Scott Pruitt earns a one-way ticket back to Oklahoma. He may want to travel coach.

WASHINGTON — Scott Pruitt is about to take the long flight home to Oklahoma, and it will probably be in coach class.

The embattled administrator of the Environmental Protection Agency, known for his penchant for first-class travel, resigned on Thursday afternoon, after yet another day of unflattering headlines and revelations. The very latest, revealed shortly before his resignation was announced, had Rep. Don Beyer, D-Va., wondering if Pruitt was using a so-called shell corporation to hide income earned by his wife, Marlyn.

Environmental groups cheered Pruitt’s resignation, which came in a letter to Trump, even though his successor, Andrew Wheeler, is an energy lobbyist who does not appear to believe that climate change is caused by human activity. Ken Cook, president of the Environmental Working Group, serenaded Pruitt by calling him “a disgrace.” Democrats in Congress met news of his departure with similar cheer. “Scott Pruitt was able to keep his position for so long — despite astonishing megalomania and unethical behavior — only because of Donald Trump’s historic embrace of corruption,” Beyer said in a statement.

Sen. Kamala Harris, D-Calif., called for an EPA administrator with a different approach to the job.

It wasn’t just that Pruitt, a former Oklahoma attorney general, was a partisan who believed that the regulatory state had become too onerous for corporations. With a wide smirk across his face, Pruitt mirthfully trolled liberals with his invocations of “regulatory certainty” and “federalism,” delighting Trump as he rolled back or delayed dozens of regulations, including the 2015 Waters of the United States rule and the Clean Power Plan, key aspects of the environmental legacy of Barack Obama. And while he gladly took lunches and meetings with lobbyists from the chemical and energy industries, he almost never met with environmental groups or members of his own staff. That left career officials deeply demoralized.

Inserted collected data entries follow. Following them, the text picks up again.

(** Its context. *)
Lemma held_ok_create g j c cx a :
  held_ok (Some g) a -> map_get g (au_arms a) = Some j -> aj_worklet j = None -> aj_stream j = None -> aj_wait j = AwResume ->
  au_context a = None ->
  let f := set aj_context (fun _ => Some c) in
  let b := set au_context (fun _ => Some c) (set au_arms (map (fun p => if p.1 =? g then (p.1, f p.2) else p))
      (set au_contexts (fun l => l ++ [(c, cx)]) (set au_calls (fun l => l ++ [CallCreate c]) a))) in
  held_ok (Some g) b /\ map_get g (au_arms b) = Some (f j).
Proof.
  intros [H1 H2 H3 H4 H5 H6 H7 H8 H9 H10 H11 H12] Hj Hw Hs Hwait Hc. cbv zeta.
  assert (Ha : held_ok (Some g) (set au_context (fun _ => Some c) (set au_contexts (fun l => l ++ [(c, cx)]) a))).
  { assert (Hk : forall x y, map_get x (au_contexts a) = Some y -> map_get x (au_contexts a ++ [(c, cx)]) = Some y).
    { intros x y E. by rewrite map_get_snoc, E. }
    assert (Hcl : forall x, closed a x -> closed (set au_context (fun _ => Some c) (set au_contexts (fun l => l ++ [(c, cx)]) a)) x).
    { intros x [H|(y & E & Hy)]; [by left|right]. exists y. split; [by apply Hk|done]. }
    split; try assumption.
    - intros x [Hx|Hx]%H4; [left; auto|congruence].
    - intros g' j' x Hg Hx. destruct (H5 g' j' x Hg Hx) as [y Hy]. exists y. by apply Hk.
    - intros g' j' Hr Hg Hcj. destruct (H8 g' j' Hr Hg Hcj) as [Hrel Hx]. split; [exact Hrel|auto].
    - intros x [= <-]. change (is_Some (map_get c (au_contexts a ++ [(c, cx)]))). rewrite map_get_snoc, decide_True by done.
      by destruct (map_get c (au_contexts a)). }
  apply (held_ok_calls _ [CallCreate c]) in Ha; [|intros x [= E]%list_elem_of_singleton..].
  - destruct (held_ok_assign g j (set aj_context (fun _ => Some c)) _ Ha Hj) as [Hd Hjd]; try done.
    + intros x [= <-]. change (is_Some (map_get c (au_contexts a ++ [(c, cx)]))). rewrite map_get_snoc, decide_True by done.
      by destruct (map_get c (au_contexts a)).
    + intros w [Hx|(t & Hx)]; [change (aj_worklet j = Some w) in Hx|change (aj_wait j = AwWorklet t (Ok w)) in Hx]; congruence.
    + intros s Hx. congruence.
    + intros t w Hx. congruence.
    + intros t w Hx. by left.
  - by subst.
Qed.

(** The state the body of a new arm leaves, before the arm is the active one. *)
Record begun (g epoch : Z) (a : Audio) : Prop := {
  be_held : held_ok (Some g) a;
  be_epoch : au_currentEpoch a = epoch;
  be_worklet : au_worklet a = None;
  be_stream : au_stream a = None;
  be_others : forall g' j, g' <> g -> map_get g' (au_arms a) = Some j -> aj_epoch j = epoch -> closing j;
  be_own : forall j, map_get g (au_arms a) = Some j -> aj_stream j = None /\ ~ closing j }.

(** With nothing acquired, the catch has nothing to release. *)
Lemma wp_catch_nothing g epoch error a :
  au_context a = None -> au_stream a = None -> au_worklet a = None -> au_activeArm a = None ->
  map_get g (au_arms a) = Some (mkArm epoch None None None AwResume) ->
  wp (arm_catch g error) (fun r a' => r = Ok tt /\ au_currentEpoch a' = au_currentEpoch a /\ au_stream a' = None
    /\ au_worklet a' = None /\ au_arms a' = map_delete g (au_arms a)) a.
Proof.
  intros Hc Hs Hw Hact Hj. unfold arm_catch. apply wp_bind, wp_get. unfold arm_of. rewrite Hj. cbn [default from_option id when_some].
  apply wp_bind, wp_ret, wp_bind, wp_ret, wp_bind, wp_get. unfold arm_cleanup. apply wp_bind, wp_get.
  unfold arm_of. rewrite Hj. cbn [default from_option id aj_context aj_stream aj_worklet]. cbv zeta. apply wp_forget.
  intros w s c Ew Es Ec. assert (w = None) as -> by (destruct Ew as [->|[-> _]]; done).
  assert (s = None) as -> by (destruct Es as [->|[-> _]]; done). rewrite bool_decide_eq_true_2 by done. apply wp_bind.
  do 2 apply wp_bind, wp_modify. apply wp_modify. unfold arm_ended, finishArm. apply wp_bind, wp_bind, wp_get.
  match goal with |- context [match au_activeArm ?x with _ => _ end] => change (au_activeArm x) with (au_activeArm a) end.
  rewrite Hact. apply wp_ret, wp_bind, wp_modify, wp_modify. done.
Qed.

Lemma wp_begin epoch created a :
  vacant a -> au_activeArm a = None -> (forall g j, map_get g (au_arms a) = Some j -> aj_epoch j < epoch) ->
  let g := au_armGeneration a + 1 in
  wp (arm_body g epoch created) (fun r a' => r = Ok tt /\ begun g epoch a')
     (set au_armGeneration (fun _ => g) (set au_currentEpoch (fun _ => epoch) a)).
Proof.
  intros Ha Hact He. cbv zeta. set (g := au_armGeneration a + 1). destruct (held_ok_begin epoch a Ha He) as (Hb & Hj & Hothers).
  unfold arm_body. apply wp_bind, wp_modify. destruct Ha as [Hheld Hc Hs Hw].
  fold g in Hb, Hj, Hothers. set (b := set au_arms _ _) in *. unfold in_body. apply wp_try. destruct created as [cx|].
  - unfold fresh. apply wp_bind, wp_bind, wp_get, wp_bind, wp_modify, wp_ret. set (c := au_next b).
    apply wp_bind, wp_modify, wp_bind, wp_modify, wp_bind, wp_modify, wp_modify.
    destruct (held_ok_create g _ c cx _ (held_ok_next _ _ Hb) Hj eq_refl eq_refl eq_refl Hc) as [Hd Hjd].
    split; [done|]. split; [exact Hd|done|exact Hw|exact Hs| |].
    + intros g' j Hne Hg. apply (Hothers g' j Hne). 
      change (map_get g' (map (fun p => if p.1 =? g then (p.1, set aj_context (fun _ => Some c) p.2) else p) (au_arms b)) = Some j) in Hg.
      rewrite map_get_update in Hg. by rewrite decide_False in Hg.
    + intros j Hg. pose proof (eq_trans (eq_sym Hjd) Hg) as E. injection E as <-. split; [done|]. by intros [].
  - apply wp_throw. eapply wp_mono; [apply wp_and; [apply (wp_catch g _ _ b Hb Hj)|]|].
    + intros t w E. done.
    + by apply (wp_catch_nothing g epoch).
    + cbn. intros r a' (Hd & -> & E1 & E2 & E3 & E4). split; [done|]. split; [by apply held_ok_run|done|done|done| |].
      * intros g' j Hne Hg. rewrite E4, map_get_delete in Hg. rewrite decide_False in Hg by done. by apply (Hothers g').
      * intros j Hg. rewrite E4, map_get_delete in Hg. by rewrite decide_True in Hg.
Qed.
(* ===== verification/QuietProtocol.v ===== *)
(** * What Quiet carries
    ([apps/modem-ui/src/quiet-client.ts] lines 1-11 and 78-231)

    The page's control frames, the fixed envelope of a fragment of a committed
    corpus case, and the payloads the page derives for those cases; that every
    fragment it sends decodes to itself, that the payloads are the ones the bridge
    expects, and that control frames are what the bridge decodes. *)

From stdpp Require Import base list numbers option strings.
From Stdlib Require Import ZArith Lia.
From S2P Require Import Prelude Utf8 Encodings Fwav Corpus Qualification.

Definition QUIET_FRAME_BYTES : Z := 253.
Definition QUIET_ENVELOPE_BYTES : Z := 32.
Definition QUIET_DATA_BYTES : Z := QUIET_FRAME_BYTES - QUIET_ENVELOPE_BYTES.
Definition QUIET_GUARD_MS : Z := 750.

Definition FWAV_RESET_TYPE : Z := 8.

#[export] Instance Role_eq_dec : EqDecision Role.
Proof. solve_decision. Defined.

Definition directionForRole (role : Role) : LiteralDirection := match role with RoleA => AtoB | RoleB => BtoA end.
Definition receiveDirectionForRole (role : Role) : LiteralDirection := match role with RoleA => BtoA | RoleB => AtoB end.
Definition peerRole (role : Role) : Role := match role with RoleA => RoleB | RoleB => RoleA end.

(** ** Control frames *)

Definition encodeControlFrame (type epoch sequence : Z) (payload : bytes) : result bytes :=
  reject_if (type <? 1) || (14 <? type) with "FWAV control type is invalid";
  reject_if (epoch <? 0) || (0xffffffff <? epoch) with "FWAV control epoch is invalid";
  reject_if (sequence <? 0) || (0xffffffffffffffff <? sequence) with "FWAV control sequence is invalid";
  reject_if 256 * 1024 - FWAV_HEADER_BYTES <? zlen payload with "FWAV control payload is too large";
  Ok ([0x46; 0x57; 0x41; 0x56; 1; type; 0; 0] ++ le_bytes 4 (zlen payload) ++ le_bytes 4 epoch ++ le_bytes 8 sequence
      ++ replicate 8 0 ++ payload).

Definition readFwavMessageType (input : bytes) : result Z :=
  reject_if zlen input <? FWAV_HEADER_BYTES with "FWAV frame is shorter than its header";
  reject_if negb (bool_decide (slice input 0 4 = [0x46; 0x57; 0x41; 0x56])) || negb (read_le 1 4 input =? 1)
    with "FWAV frame identity is invalid";
  reject_if negb (read_le 4 8 input =? zlen input - FWAV_HEADER_BYTES) with "FWAV frame length is invalid";
  Ok (read_le 1 5 input).

Definition decodeResetFrame (input : bytes) (previousEpoch : Z) : result Z :=
  let? type := readFwavMessageType input in
  reject_if negb (type =? FWAV_RESET_TYPE) with "FWAV frame is not RESET";
  reject_if negb (zlen input =? FWAV_HEADER_BYTES) || negb (read_le 4 8 input =? 0) || negb (read_le 8 16 input =? 0)
      || negb (read_le 4 24 input =? 0) || negb (read_le 2 28 input =? 0) || negb (read_le 2 30 input =? 0)
    with "FWAV RESET frame is malformed";
  let epoch := read_le 4 12 input in
  reject_if negb (epoch =? previousEpoch + 1) with "FWAV RESET did not establish the exact next epoch";
  Ok epoch.

(** ** Fragments of a case *)

Record QuietFragment := mkFragment {
  qf_epoch : Z; qf_sender : Role; qf_direction : LiteralDirection; qf_caseId : string; qf_caseIndex : Z;
  qf_fragmentIndex : Z; qf_fragmentCount : Z; qf_declaredLength : Z; qf_digestPrefix : bytes; qf_payload : bytes }.

Definition hex_value (c : Z) : option Z :=
  if (48 <=? c) && (c <=? 57) then Some (c - 48)
  else if (97 <=? c) && (c <=? 102) then Some (c - 87)
  else if (65 <=? c) && (c <=? 70) then Some (c - 55)
  else None.

(** [Number.parseInt(part, 16)] in a byte, for a part of two characters that are
    neither blanks nor signs. *)
Definition pair_value (a b : Z) : Z :=
  match hex_value a, hex_value b with
  | Some x, Some y => 16 * x + y
  | Some x, None => x
  | None, _ => 0
  end.

(** [sha256.match(/../g)?.slice(0, n)], each part parsed. *)
Fixpoint hex_pairs (n : nat) (s : jsstring) : bytes :=
  match n, s with
  | S n', a :: b :: rest => pair_value a b :: hex_pairs n' rest
  | _, _ => []
  end.

Definition fragment_count (size : Z) : Z := Z.max 1 (ceil_div size QUIET_DATA_BYTES).

(** [payload.slice(i * QUIET_DATA_BYTES, (i + 1) * QUIET_DATA_BYTES)] *)
Definition fragment_data (payload : bytes) (fragmentIndex : Z) : bytes :=
  slice payload (Z.to_nat (fragmentIndex * QUIET_DATA_BYTES)) (Z.to_nat ((fragmentIndex + 1) * QUIET_DATA_BYTES)).

Definition fragmentCase (epoch : Z) (sender : Role) (caseIndex : Z) (entry : CorpusManifestCase) (payload : bytes) :
    list QuietFragment :=
  let fragmentCount := fragment_count (zlen payload) in
  let digestPrefix := hex_pairs 8 (js (cm_sha256 entry)) in
  map (fun fragmentIndex =>
         mkFragment epoch sender (cm_direction entry) (cm_id entry) caseIndex fragmentIndex fragmentCount (zlen payload)
           digestPrefix (fragment_data payload fragmentIndex))
    (map Z.of_nat (seq 0 (Z.to_nat fragmentCount))).

Definition FQT1 : bytes := [0x46; 0x51; 0x54; 0x31].

(** The envelope before the digest's prefix. *)
Definition fragment_header (f : QuietFragment) : bytes :=
  FQT1 ++ le_bytes 4 (qf_epoch f)
  ++ [match qf_sender f with RoleA => 0 | RoleB => 1 end; match qf_direction f with AtoB => 0 | BtoA => 1 end]
  ++ le_bytes 2 (qf_caseIndex f) ++ le_bytes 1 (qf_fragmentIndex f) ++ le_bytes 1 (qf_fragmentCount f)
  ++ le_bytes 2 (qf_declaredLength f).

Definition encodeFragment (f : QuietFragment) : result bytes :=
  reject_if QUIET_DATA_BYTES <? zlen (qf_payload f) with "Quiet fragment exceeds fixed envelope capacity";
  let output := fragment_header f ++ replicate (16 + length (qf_payload f)) 0 in
  reject_if zlen output <? 16 + zlen (qf_digestPrefix f) with "offset is out of bounds";
  Ok (write_at 32 (qf_payload f) (write_at 16 (qf_digestPrefix f) output)).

“Morale is not good,” an EPA career official recently told reporters in a meeting. “It’s so low, you need a ladder to get out of the gutter.”

Trump’s upset, meanwhile, was becoming ever more evident, with reports earlier this week that he was finally tired of Pruitt. Indeed, the EPA administrator has spent more days trending on Twitter than Taylor Swift, a bad sign for someone who should be, by all measures, a fairly low-key bureaucrat. Pruitt instead became a symbol the worst ethical excesses of the Trump administration, with a list of ethical scandals so long, merely updating that ever-expanding roster was turning out to be a full time job. There was the $50/night apartment, the $43,000 private communications booth, the attempt to set his wife up as a fast-food restaurateur. There were employees sent out to search for moisturizing lotion and, perplexingly, used mattresses from the Trump International Hotel. Just this week, it was reported that Pruitt had directly campaigned for Trump to replace Attorney General Jeff Sessions — with himself.

“He should have been fired long ago,” Sen. Tom Udall, D-N.M., said Thursday in a statement. “Pruitt embodies everything about the ‘swamp’ that President Trump claimed he wanted to end — and the fact that Pruitt was kept around this long shows that the president never cared about rooting out corruption or self-dealing in Washington.”

Donald Trump and Scott Pruitt
Donald Trump and former EPA head Scott Pruitt. (Photo Illustration: Yahoo News; photos: AP, Getty Images)

It all started with the flights. Back in the fall of 2017, Health and Human Service Secretary Tom Price was forced to resign because he’d spent some $500,000 on first-class and military travel. It soon came out that other Cabinet members, including Treasury Secretary Steve Mnuchin and Interior Secretary Ryan Zinke — and Pruitt — engaged in similar behavior. They were dragged to the White House and told, in effect, to stop treating taxpayer funds like a personal slush-fund. Most appeared to have gotten the message.

Pruitt didn’t, apparently believing that his deregulatory blitzkrieg rendered him immune, even as more than a dozen investigations were opened into his behavior and some Republicans called on him to step down. Trump continued to defend him. In early June, at a function where the EPA administrator was present, Trump said: “[The] EPA is doing really, really well. Somebody has to say that about you a little bit, you know that, Scott.”

But many in the White House, reportedly including chief of staff John Kelly, kept pushing for Pruitt’s ouster. So did a number of high-profile personalities in conservative media, most notably Fox News primetime host Laura Ingraham. “Pruitt is the swamp. Drain it,” she tweeted on July 3. On July 5, she got her wish.